Nikies doxie Snorkels has 3 or 4 teeth left and she does just fine. I'm not sure about the specifics of what she feeds her though.


----------



## barneysmom2510 (Oct 12, 2011)

I was also wondering if her face would sag. Her teeth have always been an issue the receding gums, loose teeth, tartar build up. I have another 11 years old doxie her teeth are fine they are much larger than daisy's. daisy's mouth is so small you cannot even push her lips back to look at her molars. I started crying at the vets I was so upset I know she will not care she will probably feel much better.


----------



## naturalfeddogs (Jan 6, 2011)

She will. She'll feel much better. It'll probably be harder for you than for her.


----------



## barneysmom2510 (Oct 12, 2011)

I know it's hard not to put human emotions on it. I just worry about her tongue drying out during the day.


----------



## naturalfeddogs (Jan 6, 2011)

Maybe the vet will have some ideas as to what you can do about that.


----------



## InkedMarie (Sep 9, 2011)

I don't feed raw but I'd think pre made or ground would be fine. We adopted a dog two weeks ago who had her remaining 15 teeth removed a few days before we got her. So far, no tongue sticking out of her mouth. Her jaw looks a little funny but her teeth were so bad, she must feel better.
Good luck!


----------



## barneysmom2510 (Oct 12, 2011)

Funny I was so excited because the raw switch had really cleaned up her teeth I had not even thought about them being loose.i am so glad my new dachshund puppy is on raw and my 4 years old chihuahua is on raw. My chihuahua has these little tiny teeth when we adopted her at 18 months they were brown now they are bright white . They are so small and crowded without raw she probably would be losing them before she is 5


----------



## Herzo (Feb 5, 2011)

I was thinking about Snorkels when I started reading this too. And Chowder I think she fed Chelsey ground raw. She had a grinder and did it herself. Wish they were here to tell you. 

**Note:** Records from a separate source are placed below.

Lemma collapse_to_terminal_witness :
  (exists defs1,
     insert_field (validated "a" "int")
       [("a", Obj [("b", Str "string")]); ("c", Str "x")] = Done defs1 /\
     get_path (split "a") defs1 = Some (Str "int"))
  /\ (exists defs',
        convertSchemaToJSON
          (JArr [descriptor "a.b" "string"; descriptor "c" "x";
                 descriptor "a" "int"])
        = Done defs' /\
        get_path (split "a") defs' = Some (Str "int"))
  /\ (exists defs',
        convertSchemaToJSON
          (JArr [descriptor "req.id.hi" "string"; descriptor "req.id" "int"])
        = Done defs' /\
        get_path (split "req.id") defs' = Some (Str "int"))
  /\ (get_path (split "req.id") [("req", Str "x")] = Some (Str "int")
      \/ exists f more,
           In f [validated "req" "x"] /\
           split "req.id" = split (name f) ++ more /\ more <> []).
Proof.
  destruct (proj1 (collapse_to_terminal (validated "a" "int"))
              (JArr [descriptor "a.b" "string"; descriptor "c" "x";
                     descriptor "a" "int"])
              [validated "a.b" "string"; validated "c" "x"] []
              [("a", Obj [("b", Str "string")]); ("c", Str "x")]
              [("b", Str "string")] eq_refl eq_refl eq_refl)
    as (Hstep & Hlast & _).
  split; [exact Hstep |]. split; [exact (Hlast eq_refl) |]. split.
  - apply (proj2 (collapse_to_terminal (validated "req.id" "int"))
             (JArr [descriptor "req.id.hi" "string"; descriptor "req.id" "int"])
             (validated "req.id.hi" "string") ["hi"]);
      [reflexivity | reflexivity | discriminate | reflexivity].
  - destruct (proj1 (collapse_to_terminal (validated "req.id" "int"))
                (JArr [descriptor "req.id.hi" "string";
                       descriptor "req.id" "int"; descriptor "req" "x"])
                [validated "req.id.hi" "string"] [validated "req" "x"]
                [("req", Obj [("id", Obj [("hi", Str "string")])])]
                [("hi", Str "string")] eq_refl eq_refl eq_refl)
      as (_ & _ & Hfinal).
    apply Hfinal. reflexivity.
Defined.
(** * The simulation kernel of perfdevs ([perfdevs/sim.py])

    A shallow embedding of the DEVS simulation kernel: the shared clock, the
    atomic [Simulator], the sequential [Coordinator] with its drivers
    ([inject], [simulate], [simulate_time], [simulate_inf]) and the
    constructors of the parallel variants.

    Conventions of the embedding.
    - Python objects that are shared by reference (ports, the clock) live in
      a [World]; a port is named by its key in the port arena.
    - A method that mutates its receiver returns the new receiver.
    - A method that can raise returns a [result].  The methods of the user's
      atomic models are total functions: they return and do not raise.
    - Times are Python numbers.  In [num] a finite time is a Python [int],
      which is exact; the float values [inf], [-inf] and [nan] are there
      because the kernel uses them, and an integer that meets one of them
      is taken to be in the range of floats.  A finite float is no value of
      [num]: a statement over [num] is about the runs whose times are
      integers or infinities.  What rounding does to the sums of a
      coordinator when the times are finite floats is in [Rounded].
    - [logger.debug] leaves no trace, but its argument is evaluated;
      [logger.error] appends to the [errors] of the world. *)

From Stdlib Require Import PrimFloat.
From Stdlib Require Import ZArith Lia Bool.
From stdpp Require Import gmap strings list pretty.
From Equations Require Import Equations.

Open Scope Z_scope.

#[global] Set Warnings "-register-all".
#[global] Set Warnings "-inexact-float".

(** ** Python numbers used as times *)

(** A time: a Python [int] ([Fin z], exact at any size), or one of the
    floats [inf], [-inf] and [nan].  Finite floats are left out; what their
    rounding does to the sums of a coordinator is in [Rounded]. *)
Inductive num : Type :=
| Fin (z : Z)
| PInf
| NInf
| NaN.

#[global] Instance num_eq_dec : EqDecision num.
Proof. solve_decision. Defined.

(** Modelled from the spec: [INFINITY] of perfdevs/__init__.py, "a numeric
    value representing no further events", above every ordinary time: the
    float [inf]. *)
Definition INFINITY : num := PInf.

Module Num.

Definition is_finite (a : num) : bool :=
  match a with Fin _ => true | _ => false end.

Definition is_nan (a : num) : bool :=
  match a with NaN => true | _ => false end.

(** [a + b] *)
Definition add (a b : num) : num :=
  match a, b with
  | NaN, _ | _, NaN => NaN
  | Fin x, Fin y => Fin (x + y)
  | PInf, NInf | NInf, PInf => NaN
  | PInf, _ | _, PInf => PInf
  | NInf, _ | _, NInf => NInf
  end.

(** [-a] *)
Definition neg (a : num) : num :=
  match a with
  | Fin x => Fin (- x)
  | PInf => NInf
  | NInf => PInf
  | NaN => NaN
  end.

(** [a - b] *)
Definition sub (a b : num) : num := add a (neg b).

(** [a == b]: false as soon as one side is [nan]. *)
Definition eqb (a b : num) : bool :=
  match a, b with
  | Fin x, Fin y => x =? y
  | PInf, PInf | NInf, NInf => true
  | _, _ => false
  end.

(** [a != b] *)
Definition neb (a b : num) : bool := negb (eqb a b).

(** [a < b]: false as soon as one side is [nan]. *)
Definition ltb (a b : num) : bool :=
  match a, b with
  | NaN, _ | _, NaN => false
  | Fin x, Fin y => x <? y
  | NInf, NInf => false
  | NInf, _ => true
  | _, NInf => false
  | PInf, _ => false
  | _, PInf => true
  end.

(** [a <= b] *)
Definition leb (a b : num) : bool := ltb a b || eqb a b.

(** The builtin [min(l, default=d)]: the first element is the candidate, and
    a later item replaces the candidate when [item < candidate]. *)
Definition py_min (l : list num) (d : num) : num :=
  match l with
  | [] => d
  | x :: r => fold_left (fun cur item => if ltb item cur then item else cur) r x
  end.

End Num.

(** ** Exceptions *)

Inductive exn : Type :=
| OverflowError   (* "%d" of an infinite float *)
| ValueError      (* "%d" of nan *)
| AttributeError  (* [x.encode()] of a value that is not a [str] *)
| EOFError        (* [pickle.loads] ran out of input *)
| UnpicklingError (* [pickle.loads] refused its input *)
| TypeError.      (* a call with too many positional arguments *)

Inductive result (A : Type) : Type :=
| Ok (a : A)
| Raise (e : exn).
Arguments Ok {A} a.
Arguments Raise {A} e.

#[global] Instance result_ret : MRet result := fun A a => Ok a.
#[global] Instance result_bind : MBind result := fun A B f m =>
  match m with
  | Ok a => f a
  | Raise e => Raise e
  end.

Definition is_ok {A} (r : result A) : bool :=
  match r with Ok _ => true | Raise _ => false end.

(** ["%d" % a]: fine on an integer, [OverflowError] on an infinity,
    [ValueError] on [nan].  The format is evaluated before the logger sees
    it, whatever the logging level. *)
Definition percent_d (a : num) : result string :=
  match a with
  | Fin z => Ok (pretty z)
  | PInf | NInf => Raise OverflowError
  | NaN => Raise ValueError
  end.

(** ** Python values carried by ports *)

Inductive pyval : Type :=
| PyInt (z : Z)
| PyStr (s : string)
| PyList (l : list pyval).

(** ** Ports *)

Inductive Direction : Type := IN | OUT.

Module Port.

Record t : Type := mk {
  name : string;
  parent : string;       (* the name of the owning model *)
  direction : Direction;
  serve : bool;
  values : list pyval
}.

(** Modelled from the spec: [Port.extend(values)] of perfdevs/models.py,
    which appends to the buffer. *)
Definition extend (vs : list pyval) (p : t) : t :=
  mk (name p) (parent p) (direction p) (serve p) (values p ++ vs).

(** Modelled from the spec: [Port.clear()] of perfdevs/models.py, which
    empties the buffer. *)
Definition clear (p : t) : t :=
  mk (name p) (parent p) (direction p) (serve p) [].

(** [port.direction = d] *)
Definition set_direction (d : Direction) (p : t) : t :=
  mk (name p) (parent p) d (serve p) (values p).

Definition empty (p : t) : bool :=
  match values p with [] => true | _ => false end.

End Port.

(** The port arena: a port object is its key. *)
Abbreviation Ports := (gmap nat Port.t).

(** ** The world: what the processors of one simulation share *)

Record World : Type := mkWorld {
  clock : num;             (* SimulationClock.time *)
  ports : Ports;
  errors : list string     (* what logger.error was given *)
}.

Definition set_clock (t : num) (w : World) : World :=
  mkWorld t (ports w) (errors w).

Definition set_ports (p : Ports) (w : World) : World :=
  mkWorld (clock w) p (errors w).

Definition log_error (msg : string) (w : World) : World :=
  mkWorld (clock w) (ports w) (errors w ++ [msg]).

(** [for port in l: port.clear()] *)
Definition clear_ports (l : list nat) (p : Ports) : Ports :=
  fold_left (fun acc id => alter Port.clear id acc) l p.

(** ** Atomic models (the interface the kernel consumes) *)

Module Atomic.

(** The instance attributes of an atomic model that its methods may change. *)
Record Self : Type := mkSelf {
  sigma : num;
  attrs : gmap string pyval
}.

(** A user method: it sees and may change the attributes of its model and
    the ports. *)
Definition Method : Type := Self -> Ports -> Self * Ports.

(** The methods of a subclass of [Atomic]. *)
Record Class : Type := mkClass {
  m_initialize : Method;
  m_exit : Method;
  m_deltint : Method;
  m_deltext : num -> Method;
  m_deltcon : num -> Method;
  m_lambdaf : Method
}.

Record t : Type := mk {
  name : string;
  in_ports : list nat;
  out_ports : list nat;
  self : Self;
  class : Class
}.

Definition set_self (s : Self) (m : t) : t :=
  mk (name m) (in_ports m) (out_ports m) s (class m).

(** Modelled from the spec: the property [ta] of perfdevs/models.py, which
    is [sigma]. *)
Definition ta (m : t) : num := sigma (self m).

(** [model.sigma -= e] *)
Definition sub_sigma (e : num) (m : t) : t :=
  set_self (mkSelf (Num.sub (sigma (self m)) e) (attrs (self m))) m.

(** Modelled from the spec: [in_empty()] of perfdevs/models.py, true when
    every input port is empty. *)
Definition in_empty (m : t) (p : Ports) : bool :=
  forallb (fun id => match p !! id with
                     | Some port => Port.empty port
                     | None => true
                     end) (in_ports m).

(** Calling a method of the model. *)
Definition call (f : Method) (m : t) (w : World) : t * World :=
  let '(s', p') := f (self m) (ports w) in
  (set_self s' m, set_ports p' w).

Definition initialize (m : t) := call (m_initialize (class m)) m.
Definition exit (m : t) := call (m_exit (class m)) m.
Definition deltint (m : t) := call (m_deltint (class m)) m.
Definition deltext (e : num) (m : t) := call (m_deltext (class m) e) m.
Definition deltcon (e : num) (m : t) := call (m_deltcon (class m) e) m.
Definition lambdaf (m : t) := call (m_lambdaf (class m)) m.

End Atomic.

(** ** Simulator *)

Module Simulator.

Record t : Type := mk {
  model : Atomic.t;
  time_last : num;
  time_next : num
}.

(** [Simulator(model, clock)]: the times start at 0. *)
Definition __init__ (m : Atomic.t) : t := mk m (Fin 0) (Fin 0).

Definition ta (s : t) : num := Atomic.ta (model s).

Definition initialize (s : t) (w : World) : t * World :=
  let '(m', w') := Atomic.initialize (model s) w in
  let tl := clock w' in
  (mk m' tl (Num.add tl (Atomic.ta m')), w').

Definition exit (s : t) (w : World) : t * World :=
  let '(m', w') := Atomic.exit (model s) w in
  (mk m' (time_last s) (time_next s), w').

(** The tail of [deltfcn], after a transition. *)
Definition update_times (now : num) (mw : Atomic.t * World) : t * World :=
  (mk (fst mw) now (Num.add now (Atomic.ta (fst mw))), snd mw).

(** [deltfcn].  Its first statement formats the clock with ["%d"] for the
    debug log.  What the method returns ([None] or [self]) is not kept: the
    sequential coordinator drops it. *)
Definition deltfcn (s : t) (w : World) : result (t * World) :=
  _ ← percent_d (clock w);
  let now := clock w in
  let in_empty := Atomic.in_empty (model s) (ports w) in
  if in_empty then
    if Num.neb now (time_next s) then Ok (s, w)
    else Ok (update_times now (Atomic.deltint (model s) w))
  else
    let e := Num.sub now (time_last s) in
    let m := Atomic.sub_sigma e (model s) in
    if Num.eqb now (time_next s)
    then Ok (update_times now (Atomic.deltcon e m w))
    else Ok (update_times now (Atomic.deltext e m w)).

Definition lambdaf (s : t) (w : World) : t * World :=
  if Num.eqb (clock w) (time_next s) then
    let '(m', w') := Atomic.lambdaf (model s) w in
    (mk m' (time_last s) (time_next s), w')
  else (s, w).

Definition clear (s : t) (w : World) : World :=
  set_ports (clear_ports (Atomic.out_ports (model s))
               (clear_ports (Atomic.in_ports (model s)) (ports w))) w.

End Simulator.

(** ** Couplings and coupled models (the interface the kernel consumes) *)

Module Coupling.

Record t : Type := mk {
  port_from : nat;
  port_to : nat
}.

(** Modelled from the spec: [Coupling.propagate()] of perfdevs/models.py,
    which appends every value of the source port to the destination port. *)
Definition propagate (c : t) (p : Ports) : Ports :=
  match p !! port_from c with
  | Some src => alter (Port.extend (Port.values src)) (port_to c) p
  | None => p
  end.

End Coupling.

(** A coupling map ([eic], [ic], [eoc]): a dict from a source port to the
    list of its couplings, in insertion order. *)
Abbreviation Couplings := (list (nat * list Coupling.t)).

(** [for _, coups in d.items(): for coup in coups: coup.propagate()] *)
Definition propagate_all (d : Couplings) (p : Ports) : Ports :=
  fold_left (fun acc kv =>
               fold_left (fun acc' coup => Coupling.propagate coup acc')
                         (snd kv) acc) d p.

Module Coupled.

I'll ask Nikie if there's anything she can't eat and get back to you. You can also do a search on here and probably find out what kind of grinder she had if you think you want to go that way.


----------



## meggels (May 30, 2010)

Caty M (on here) has her Iggy Josie that had I think like 13 teeth removed...and she still eats prey model raw I believe...


----------



## barneysmom2510 (Oct 12, 2011)

Thanks for the help everyone this has bee a tough week for my dogs this wel my other Doxie was diagnosed with ivdd


----------



## naturalfeddogs (Jan 6, 2011)

You have really been having a tough time! Best of luck to you!


----------



## barneysmom2510 (Oct 12, 2011)

Thank you it has been a tough few days


----------



## Herzo (Feb 5, 2011)

Well don't know if you need this or not but I did ask about Snorkels and she said she feeds her ground egg shells with ground up. She also eats all other kinds of meat with out bone in it.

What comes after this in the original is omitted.